(** The array [variables] is updated in place by the source; here it is threaded
    through the traversal. *)
Fixpoint findVariables (object : JsVal) (variables : list string) : list string :=
  match object with
  | JStr s => fold_left pushNew (Pattern.execAll s) variables
  | JArr xs => fold_left (fun acc value => findVariables value acc) xs variables
  | JObj kvs => fold_left (fun acc kv => findVariables (snd kv) acc) kvs variables
  | JUndefined | JNull | JBool _ | JNum _ => variables
  end.

(** ** [String.prototype.split] with a limit *)

(** [s.split(separator)]: the pieces between the separators, all of them. *)
Fixpoint split (separator : ascii) (s : string) : list string :=
  match s with
  | EmptyString => [EmptyString]
  | String c r =>
      if Ascii.eqb c separator then EmptyString :: split separator r
      else match split separator r with
           | piece :: pieces => String c piece :: pieces
           | [] => [String c EmptyString]
           end
  end.

(** [s.split(separator, limit)]: the first [limit] pieces; the rest of the
    string is dropped, not kept in the last piece. *)
Definition splitLimit (separator : ascii) (limit : nat) (s : string) : list string :=
  firstn limit (split separator s).

(** ** Declared inputs, quick-input records and the injected services *)

(** [ConfiguredInput]: one declared input.  The attributes come from user
    configuration and are checked dynamically by the source, so they are kept as
    raw values ([JUndefined] when the attribute is missing). *)
Module ConfiguredInput.
Record t : Type := Build {
  id : string;
  type : string;
  description : JsVal;
  default : JsVal;
  options : JsVal;
  command : JsVal;
  args : JsVal
}.
End ConfiguredInput.

(** [IInputOptions]: [value] is [None] when the property is not set. *)
Record IInputOptions : Type := {
  prompt : string;
  value : option JsVal
}.

(** [IQuickPickItem]: [item_description] is [None] when the property is not set. *)
Record IQuickPickItem : Type := {
  label : string;
  item_description : option string
}.

Record IPickOptions : Type := {
  placeHolder : string
}.

Record IWorkspaceFolder : Type := {
  uri : string
}.

Inductive WorkbenchState : Type := EMPTY | FOLDER | WORKSPACE.

Definition WorkbenchState_eqb (a b : WorkbenchState) : bool :=
  match a, b with
  | EMPTY, EMPTY | FOLDER, FOLDER | WORKSPACE, WORKSPACE => true
  | _, _ => false
  end.

(** What [configurationService.getValue(section, ...)] returns when it is truthy:
    an object whose [inputs] property may be missing. *)
Record SectionValue : Type := {
  inputs : option (list ConfiguredInput.t)
}.

(** What is passed to [executeCommand] as the identifier of the command: a
    string or [undefined], or a member that the alias object inherits from
    [Object.prototype] (a function, or the prototype itself for [__proto__]).
    An identifier of the first kind is written as the option itself:
    [Some "id"] or [None]. *)
Inductive CommandId : Type :=
| IdValue (id : option string)
| IdInherited (property : string).
#[warning="-uniform-inheritance"] Coercion IdValue : option >-> CommandId.
(** The backend added a waypoint. *)
Definition des_moines : value :=
  Obj [("status", Str "waypoint_added");
       ("waypoint", Obj [("display_name", Str "Des Moines")])].

(** A waypoint whose name holds double quotes. *)
Definition the_rock : value :=
  Obj [("status", Str "waypoint_added");
       ("waypoint",
        Obj [("display_name",
              Str ("The " ++ String Json.quote "Rock" ++ String Json.quote ""))]);
       ("message", Str "Added")].

(** A waypoint whose name is an object with a field named [toString]. *)
Definition keyed_waypoint : value :=
  Obj [("status", Str "waypoint_added");
       ("waypoint", Obj [("display_name", Obj [("toString", Num "1")])]);
       ("message", Str "Added")].

(** The text before the first double quote. *)
Fixpoint before_quote (s : string) : string :=
  match s with
  | EmptyString => ""
  | String c s' => if Ascii.eqb c Json.quote then "" else String c (before_quote s')
  end.

(** The waypoint template on a name whose only characters with a meaning
    in HTML are double quotes: the first one ends the attribute, what
    follows is read as attribute names of the input, and the button is
    there. *)
Definition cut_at_quote (name : string) : markup :=
  {| fields := [before_quote name]; remove_button := true |}.

(** A waypoint whose name closes the attribute and the tag and opens a
    comment. *)
Definition into_a_comment : value :=
  Obj [("status", Str "waypoint_added");
       ("waypoint",
        Obj [("display_name",
              Str ("Ames" ++ String Json.quote "><!--"))]);
       ("message", Str "Added")].

(** The waypoint template on such a name: the input is there with the
    text before the quote; the rest of the template, the button with it,
    is inside the comment. *)
Definition cut_at_comment (name : string) : markup :=
  {| fields := [before_quote name]; remove_button := false |}.

(** A waypoint that loses its button, then an error. *)
Definition lost_button_then_error : transport :=
  Body [ ("data: " ++ Json.print into_a_comment ++ delimiter
          ++ Json.message [("error", Str "boom")] ++ delimiter)%string ]
       EndOfStream.

(** A 2xx answer without a list of places. *)
Definition no_list (n : nat) : response := Responded true (Some (Obj [])).

(** A geocoder that is unreachable at first and answers afterwards. *)
Definition recovering (n : nat) : response :=
  match n with
  | O => Rejected "Failed to fetch"
  | S _ => Responded true (Some (Obj [("lat", Num "40.7128");
                                      ("lng", Num "-74.006")]))
  end.

(** A geocoder that does not know any address. *)
Definition unknown (n : nat) : response :=
  Responded false (Some (Obj [("error", Str "Address not found")])).


(** A page with a route on display whose places were fetched at 5 km and
    whose coordinate displays are filled in. *)
Definition shown_world : world :=
  {| document :=
       {| vars := {| currentRoute :=
                       Obj [("polyline_coords",
                             Arr [Arr [Num "40.7128"; Num "-74.006"];
                                  Arr [Num "42.3601"; Num "-71.0589"]]);
                            ("distance_text", Str "346 km");
                            ("duration_text", Str "4 hours")];
                     currentPlaces := Some {| data := Arr []; radius := "5" |};
                     currentFeatures := None |};
          controls :=
            {| origin_input := "Chicago"; destination_input := "Denver";
               waypoint_inputs := ["Omaha"];
               sample_route := false; sample_method := "interval";
               interval_km := "5"; every_nth := "10";
               show_places := true; places_radius := "5";
               show_features := false; features_radius := "1" |} |};
     elements :=
       [("origin-coords",
         {| textContent := "Lat: 40.712800, Lng: -74.006000";
            classList := ["coordinates"] |});
        ("destination-coords",
         {| textContent := "Lat: 42.360100, Lng: -71.058900";
            classList := ["coordinates"] |})];
     chat := ChatModule.placeholder;
     requests := []; views := []; tasks := [] |}.
(** * bleak: the CoreBluetooth GATT client and the server base class

    A shallow embedding of
      - [bleak/backends/corebluetooth/client.py] (class
        [BleakClientCoreBluetooth]) and
      - [bleak/backends/server.py] (class [BaseBleakServer]),
    together with the properties of the UUID normaliser, of service
    discovery, of the lookup operations and of the server's scoped
    start/stop bracket.

    Coroutines are embedded in a state-and-exception monad over the client
    object: an [await] is sequential composition, a [raise] is the [Raise]
    result, and every call that leaves the client for the native delegate is
    appended to a trace kept beside the object's fields.  *)

From Stdlib Require Import ZArith NArith Ascii String List Lia DecimalString.
From stdpp Require Import base option list strings gmap fin_maps.

Local Open Scope string_scope.
Local Open Scope Z_scope.

(** ** Python values used by the client *)

Module Py.

(** [str.upper] on one character; the model covers ASCII, which is what a
    UUID string or a device address consists of. *)
Definition upper_ascii (c : ascii) : ascii :=
  let n := N_of_ascii c in
  if ((97 <=? n) && (n <=? 122))%N then ascii_of_N (n - 32) else c.

Fixpoint upper (s : string) : string :=
  match s with
  | EmptyString => EmptyString
  | String c s' => String (upper_ascii c) (upper s')
  end.

(** [s[lo:hi]] for non-negative bounds: clipped at the end of [s]. *)
Definition slice (lo hi : nat) (s : string) : string :=
  substring lo (hi - lo) s.

(** [int.from_bytes(bs, byteorder='big')] *)
Definition from_bytes_big (bs : list Byte.byte) : Z :=
  fold_left (fun acc b => acc * 256 + Z.of_N (Byte.to_N b)) bs 0.

(** [int.from_bytes(bs, byteorder='little')] *)
Fixpoint from_bytes_little (bs : list Byte.byte) : Z :=
  match bs with
  | [] => 0
  | b :: bs' => Z.of_N (Byte.to_N b) + 256 * from_bytes_little bs'
  end.

Definition hex_digit_lower (n : N) : ascii :=
  if (n <? 10)%N then ascii_of_N (48 + n) else ascii_of_N (87 + n).

(** [format(x, 'x')] for a byte value [x]: one or two lower-case digits. *)
Definition format_x (b : Byte.byte) : string :=
  let n := Byte.to_N b in
  if (n <? 16)%N then String (hex_digit_lower n) EmptyString
  else String (hex_digit_lower (n / 16))
         (String (hex_digit_lower (n mod 16)) EmptyString).

(** ["{}".format(i)] for an integer [i]. *)
Definition format_int (i : Z) : string :=
  NilZero.string_of_int (Z.to_int i).

(** An object handed to [get_characteristic] and to [str.format]: a string,
    or a coroutine object that was created but never awaited. *)
Inductive value :=
| Str (s : string)
| Coroutine (qualname : string).

(** ["{}".format(v)]; CPython's text for a coroutine object also carries the
    object's address, which the model leaves out. *)
Definition format_value (v : value) : string :=
  match v with
  | Str s => s
  | Coroutine q => "<coroutine object " ++ q ++ ">"
  end.

(** Exceptions. *)
Inductive exn :=
| BleakError (msg : string)
| NSException (reason : string)
| IndexError
| AdapterFailure (reason : string).

Inductive Result (A : Type) :=
| Ok (a : A)
| Raise (e : exn).
Arguments Ok {A} a.
Arguments Raise {A} e.

End Py.
Import Py.
(** * simple_mf: the matrix-factorisation autoencoder and its batch loader

    A shallow embedding of the notebook [09 Build an autoencoder.ipynb]:
    the derived item-rating code, the model [MFAE] (forward pass [__call__]
    and [loss]) and the minibatch [Loader].

    Numbers.  The notebook computes in 32-bit floating point.  Here a float
    is an exact rational ([Qc], canonical fractions with Leibniz equality):
    rounding, overflow and NaN are outside the model.  Integer tensors
    (user ids, item ids, item-rating codes, counts) are [nat]: the ids of
    the dataset are non-negative and [torch.bincount] rejects negative input.

    Tensors.  A 2-D tensor is the list of its rows; an [(n, 1)] tensor is a
    list of [n] one-element rows, as in the notebook.

    Errors.  A Python exception (an index past the end of a table, [max] of
    an empty tensor, [StopIteration]) is [None]. *)

From Stdlib Require Import List Arith Lia Bool ZArith QArith Qcanon Lqa Permutation.
Import ListNotations.

Local Open Scope Qc_scope.

(** ** A small error monad for the exceptions of the notebook *)

Definition bind {A B : Type} (o : option A) (f : A -> option B) : option B :=
  match o with
  | Some a => f a
  | None => None
  end.

Notation "x <- e ;; k" := (bind e (fun x => k))
  (at level 61, e at next level, right associativity).

(** ** Numbers *)

(** [tensor.float()] on a non-negative integer. *)
Definition float (n : nat) : Qc := Q2Qc (inject_Z (Z.of_nat n)).

(** [a > b] on floats. *)
Definition gtb (a b : Qc) : bool :=
  match b ?= a with
  | Lt => true
  | _ => false
  end.

Definition Qcsum (l : list Qc) : Qc := fold_right Qcplus 0 l.

(** ** Tensors *)

Definition row := list Qc.
Definition tensor := list row.

(** [matrix.size(1)]. *)
Definition width (t : tensor) : nat :=
  match t with
  | [] => 0%nat
  | r :: _ => length r
  end.

Definition zeros (w : nat) : row := repeat 0 w.

(** Elementwise operations on rows of one shape. *)
Fixpoint map2 {A B C : Type} (f : A -> B -> C) (l : list A) (l' : list B) : list C :=
  match l, l' with
  | a :: l, b :: l' => f a b :: map2 f l l'
  | _, _ => []
  end.

Definition vadd (a b : row) : row := map2 Qcplus a b.
Definition vmul (a b : row) : row := map2 Qcmult a b.
Definition vscale (c : Qc) (a : row) : row := map (Qcmult c) a.
Definition vdiv (a : row) (c : Qc) : row := map (fun v => v / c) a.

(** Sum of a list of rows of width [w]. *)
Definition vsum (w : nat) (rs : list row) : row := fold_right vadd (zeros w) rs.

Definition dot (a b : row) : Qc := Qcsum (vmul a b).

(** [t[idx]] with an integer index tensor: one row per index, [IndexError]
    when an index is past the end. *)
Fixpoint gather {A : Type} (t : list A) (idx : list nat) : option (list A) :=
  match idx with
  | [] => Some []
  | i :: idx' =>
      r <- nth_error t i ;;
      rs <- gather t idx' ;;
      Some (r :: rs)
  end.

(** [t[mask]] with a boolean mask. *)
Fixpoint select {A : Type} (mask : list bool) (t : list A) : list A :=
  match mask, t with
  | b :: mask', a :: t' => if b then a :: select mask' t' else select mask' t'
  | _, _ => []
  end.

(** [out[i] = r], in range. *)
Fixpoint upd {A : Type} (i : nat) (r : A) (out : list A) : list A :=
  match out, i with
  | [], _ => []
  | _ :: out', O => r :: out'
  | a :: out', S i' => a :: upd i' r out'
  end.

(** [tensor.max()]: an error on an empty tensor. *)
Definition max_opt (l : list nat) : option nat :=
  match l with
  | [] => None
  | _ => Some (list_max l)
  end.

(** [torch.bincount(input, minlength)]: entry [u] counts the occurrences of
    [u]; the result has [max (max input + 1) minlength] entries. *)
Definition bincount (input : list nat) (minlength : nat) : list nat :=
  let n := match input with
           | [] => minlength
           | _ => Nat.max (S (list_max input)) minlength
           end in
  map (fun u => count_occ Nat.eq_dec input u) (seq 0 n).

(** ** The sparse product of [torch_sparse] (external library)

    [scatter_add(src, index, dim=0, dim_size=m)] starts from [m] zero rows
    and adds [src[i]] to row [index[i]], in order; [spmm] gathers the rows
    [matrix[col]], scales each by its value and scatters them over [row]. *)

Fixpoint scatter_add_into (src : tensor) (index : list nat) (out : tensor)
  : option tensor :=
  match src, index with
  | s :: src', i :: index' =>
      r <- nth_error out i ;;
      scatter_add_into src' index' (upd i (vadd r s) out)
  | _, _ => Some out
  end.

Definition scatter_add (src : tensor) (index : list nat) (dim_size w : nat)
  : option tensor :=
  scatter_add_into src index (repeat (zeros w) dim_size).

Definition spmm (index : list nat * list nat) (value : list Qc) (m : nat)
  (matrix : tensor) : option tensor :=
  let (row_, col) := index in
  out <- gather matrix col ;;
  let out := map2 vscale value out in
  scatter_add out row_ m (width matrix).
Lemma login_rejection_listener_throws_witness :
  let this := Fixtures.auth_with {["local" := Fixtures.failing_login]}
                [Fixtures.failing_listener]
                (fun _ => Promise_resolve Fixtures.empty_response) in
  let w := Fixtures.world "local" (Fixtures.at_path "/login") in
  result (login this []) w = Settled (Rejected Fixtures.listener_failure).
Proof.
  intros this w.
  eapply (login_rejection_listener_throws this Fixtures.failing_login
            _ [] w _ _ _ Fixtures.bad_credentials);
    done.
Defined.

(** [wrapLogin] sets [busy] and clears the last error at once; its promise
    settles as the wrapped one does, a value being replaced by
    [undefined] and a rejection kept, and in both cases [busy] is false
    when it settles. *)
Theorem wrapLogin_tracks_busy p w :
  ∃ q, wrapLogin p w
       = (with_error VNull (Storage.setState "busy" (VBool true) w), Normal q)
     ∧ state_field "busy" (wrapLogin p w).1 = VBool true
     ∧ error (wrapLogin p w).1 = VNull
     ∧ ∀ w', state_field "busy" (q w').1 = VBool false
             ∧ (q w').1 = Storage.setState "busy" (VBool false) (p w').1
             ∧ (q w').2 = match (p w').2 with
                          | Fulfilled _ => Fulfilled VUndefined
                          | Rejected e => Rejected e
                          end.
Proof.
  eexists. split; [reflexivity|]. split.
  { change (wrapLogin p w).1
      with (with_error VNull (Storage.setState "busy" (VBool true) w)).
    change (state_field "busy" (with_error VNull ?x))
      with (state_field "busy" x).
    by rewrite state_field_setState. }
  split; [done|]. intros w'. unfold catch_, then_.
  destruct (p w') as [w2 [v|e]];
    unfold run_handler, bind, modify, ret, Promise_resolve, Promise_reject;
    cbn [fst snd]; by rewrite state_field_setState.
Qed.

(** *** Error listeners *)





(** *** Switching and logging in *)

(** [loginWith] is [setStrategy] followed by [login]: when the switch
    throws, [loginWith] throws and [login] is not attempted; when the
    promise of the switch rejects, so does [loginWith]; otherwise [login]
    runs in the world the switch left, and what it throws reaches the
    caller as a rejection. *)
Theorem loginWith_is_switch_then_login this name args w :
  match setStrategy this name w with
  | (w1, Throw e) => loginWith this name args w = (w1, Throw e)
  | (w1, Normal p) =>
      match p w1 with
      | (w2, Rejected e) =>
          result (loginWith this name args) w = Settled (Rejected e)
          ∧ final (loginWith this name args) w = w2
      | (w2, Fulfilled _) =>
          result (loginWith this name args) w
          = inside_handler (result (login this args) w2)
          ∧ final (loginWith this name args) w = final (login this args) w2
      end
  end.
Proof.
  unfold result, final, loginWith, bind at 1 2 3 4 5.
  destruct (setStrategy this name w) as [w1 [p|e]]; [|done].
  cbn [ret]. unfold then_. destruct (p w1) as [w2 [v|e]]; [|done].
  unfold run_handler. by destruct (login this args w2) as [w3 [q|e]].
Qed.

(** With the name of the current strategy [loginWith] is [login], up to
    what [login] throws, which becomes a rejection. *)
Theorem loginWith_current_strategy this name args w :
  Storage.getUniversal "strategy" w = VStr name →
  result (loginWith this name args) w
  = inside_handler (result (login this args) w)
  ∧ final (loginWith this name args) w = final (login this args) w.
Proof.
  intros Hcur.
  assert (Hsame : setStrategy this name w
                  = (w, Normal (Promise_resolve VUndefined))).
  { unfold setStrategy, bind, gets.
    by rewrite (proj2 (strict_eq_str_spec name _) Hcur). }
  unfold result, final, loginWith, bind. rewrite Hsame.
  cbn [ret]. unfold then_, Promise_resolve, run_handler.
  by destruct (login this args w) as [w3 [q|e]].
Qed.

Lemma loginWith_current_strategy_witness :
  let this := Fixtures.auth false {["local" := Fixtures.failing_login]} in
  let w := Fixtures.world "local" (Fixtures.at_path "/login") in
  result (loginWith this "local" []) w
  = inside_handler (result (login this []) w)
  ∧ final (loginWith this "local" []) w = final (login this []) w.
Proof.
  intros this w. apply (loginWith_current_strategy this "local" [] w).
  reflexivity.
Defined.

(** Switching to a name for which the lookup of the active strategy then
    yields [undefined] persists the name and then throws out of
    [mounted]; nothing is rolled back, so the same switch asked again
    returns a resolved promise, and every lifecycle operation throws from
    then on. *)
Theorem setStrategy_unregistered_name_sticks this name args w :
  let w' := Storage.setUniversal "strategy" (VStr name) w in
  Storage.getUniversal "strategy" w ≠ VStr name →
  strategy this w' = None →
  setStrategy this name w = (w', Throw (TypeError_undefined "mounted"))
  ∧ loginWith this name args w = (w', Throw (TypeError_undefined "mounted"))
  ∧ setStrategy this name w' = (w', Normal (Promise_resolve VUndefined))
  ∧ ∀ h, operation_of this h args w'
         = (w', Throw (TypeError_undefined (method_of h))).
Proof.
  intros w' Hcur Hs.
  assert (Hsw : setStrategy this name w
                = (w', Throw (TypeError_undefined "mounted"))).
  { unfold setStrategy, bind at 1, gets.
    destruct (strict_eq_str _ _) eqn:E;
      [by apply strict_eq_str_spec in E|].
    unfold bind at 1, modify, mounted, bind.
    by rewrite (strategy_hook_none _ _ _ _ Hs). }
  split; [done|]. split.
  { unfold loginWith, bind. by rewrite Hsw. }
  split.
  { unfold setStrategy, bind, gets.
    rewrite (proj2 (strict_eq_str_spec name _)); [done|].
    apply getUniversal_setUniversal. }
  intros h.
  destruct h; cbn; unfold mounted, login, fetchUser, logout, reset, bind;
    by rewrite (strategy_hook_none _ _ _ _ Hs).
Qed.

Lemma setStrategy_unregistered_name_sticks_witness :
  let this := Fixtures.auth false {["local" := Fixtures.failing_login]} in
  let w := Fixtures.world "local" (Fixtures.at_path "/") in
  let w' := Storage.setUniversal "strategy" (VStr "oauth") w in
  setStrategy this "oauth" w = (w', Throw (TypeError_undefined "mounted"))
  ∧ loginWith this "oauth" [] w = (w', Throw (TypeError_undefined "mounted"))
  ∧ setStrategy this "oauth" w' = (w', Normal (Promise_resolve VUndefined))
  ∧ ∀ h, operation_of this h [] w'
         = (w', Throw (TypeError_undefined (method_of h))).
Proof.
  intros this w.
  apply (setStrategy_unregistered_name_sticks this "oauth" [] w);
    [intros [=]|reflexivity].
Defined.

(** *** Fallbacks *)

(** [fetchUserOnce] fetches only while there is no user: with a user it
    returns a resolved promise and calls no hook; without one it is
    [fetchUser] with the same arguments.  [mounted] on a strategy without
    the hook is [fetchUserOnce] without arguments, whatever arguments it
    was given. *)
Theorem fetchUserOnce_only_without_user this s args w :
  strategy this w = Some s →
  (truthy (state_field "user" w) = true →
     fetchUserOnce this args w = (w, Normal (Promise_resolve VUndefined))
     ∧ (s_mounted s = None →
        mounted this args w = (w, Normal (Promise_resolve VUndefined))))
  ∧ (truthy (state_field "user" w) = false →
     fetchUserOnce this args w = fetchUser this args w
     ∧ (s_mounted s = None → mounted this args w = fetchUser this [] w)).
Proof.
  intros Hs. split; intros Hu.
  - assert (Hone : ∀ a, fetchUserOnce this a w
                        = (w, Normal (Promise_resolve VUndefined))).
    { intros a. unfold fetchUserOnce, bind, gets. by rewrite Hu. }
    split; [apply Hone|]. intros Hm.
    unfold mounted, bind at 1.
    rewrite (strategy_hook_some _ _ _ _ _ Hs), Hm. apply Hone.
  - assert (Hone : ∀ a, fetchUserOnce this a w = fetchUser this a w).
    { intros a. unfold fetchUserOnce, bind at 1, gets. by rewrite Hu. }
    split; [apply Hone|]. intros Hm.
    unfold mounted, bind at 1.
    rewrite (strategy_hook_some _ _ _ _ _ Hs), Hm. apply Hone.
Qed.

Lemma fetchUserOnce_only_without_user_witness :
  let fetching :=
    {| s_mounted := None; s_login := None;
       s_fetchUser := Some (Fixtures.fulfilling VUndefined);
       s_logout := None; s_reset := None |} in
  let this := Fixtures.auth false {["local" := fetching]} in
  let w := Fixtures.world_of_user (VObj [("name", VStr "ada")]) in
  let w0 := Fixtures.world "local" (Fixtures.at_path "/") in
  (fetchUserOnce this [VNum 1] w = (w, Normal (Promise_resolve VUndefined))
   ∧ mounted this [VNum 1] w = (w, Normal (Promise_resolve VUndefined)))
  ∧ fetchUserOnce this [VNum 1] w0 = fetchUser this [VNum 1] w0
  ∧ mounted this [VNum 1] w0 = fetchUser this [] w0.
Proof.
  intros fetching this w w0.
  pose proof (fetchUserOnce_only_without_user this fetching [VNum 1] w
                eq_refl) as [Hwith _].
  pose proof (fetchUserOnce_only_without_user this fetching [VNum 1] w0
                eq_refl) as [_ Hwithout].
  destruct (Hwith eq_refl) as [H1 H2]. destruct (Hwithout eq_refl) as [H3 H4].
  split; [split; [exact H1|exact (H2 eq_refl)]|].
  split; [exact H3|exact (H4 eq_refl)].
Defined.



Lemma getUniversal_setUniversal_ne k k' v w :
  k ≠ k' →
  Storage.getUniversal k (Storage.setUniversal k' v w)
  = Storage.getUniversal k w.
Proof.
  intros Hne. unfold Storage.getUniversal, Storage.setUniversal, with_state,
    with_universal. cbn. by rewrite lookup_insert_ne.
Qed.

Lemma state_field_setUniversal k k' v w :
  state_field k (Storage.setUniversal k' v w)
  = if decide (k' = k) then v else state_field k w.
Proof.
  unfold state_field, Storage.setUniversal, with_state, with_universal. cbn.
  rewrite lookup_insert. by case_decide.
Qed.

(** [reset] on a strategy without the hook logs out: afterwards there is
    no user, the token of the active strategy is [null], no scope is
    known, and [loggedIn] is [false] unless the token is kept under that
    very key. *)
Theorem reset_fallback_logs_out getProp this s args scope w :
  strategy this w = Some s →
  s_reset s = None →
  let w' := final (reset this args) w in
  result (reset this args) w = Settled (Fulfilled VUndefined)
  ∧ state_field "user" w' = VNull
  ∧ (getToken this (state_field "strategy" w) w').2 = Normal VNull
  ∧ hasScope getProp this scope w' = VUndefined
  ∧ (token_key this (state_field "strategy" w) ≠ "loggedIn" →
     state_field "loggedIn" w' = VBool false).
Proof.
  intros Hs Hr w'. subst w'. unfold result, final.
  rewrite (reset_fallback _ _ _ _ Hs Hr). cbn [fst snd Promise_resolve].
  assert (Hu : state_field "user" (cleared this w) = VNull).
  { unfold cleared. rewrite state_field_setUniversal.
    case_decide; [done|]. by rewrite state_field_setState. }
  split; [done|]. split; [done|]. split.
  { unfold getToken, gets, cleared. cbn [snd].
    by rewrite getUniversal_setUniversal. }
  split.
  { unfold hasScope. by rewrite Hu. }
  intros Hkey. unfold cleared. rewrite state_field_setUniversal.
  case_decide; [done|]. by rewrite !state_field_setState.
Qed.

------------

> **Work to complete**
Output the lines above between the one holding "(** ** The sparse" and the one holding "[matrix[col]], scales each", inclusive, with nothing before or after them.

> **Answer section**
(** ** The sparse product of [torch_sparse] (external library)

    [scatter_add(src, index, dim=0, dim_size=m)] starts from [m] zero rows
    and adds [src[i]] to row [index[i]], in order; [spmm] gathers the rows
    [matrix[col]], scales each by its value and scatters them over [row]. *)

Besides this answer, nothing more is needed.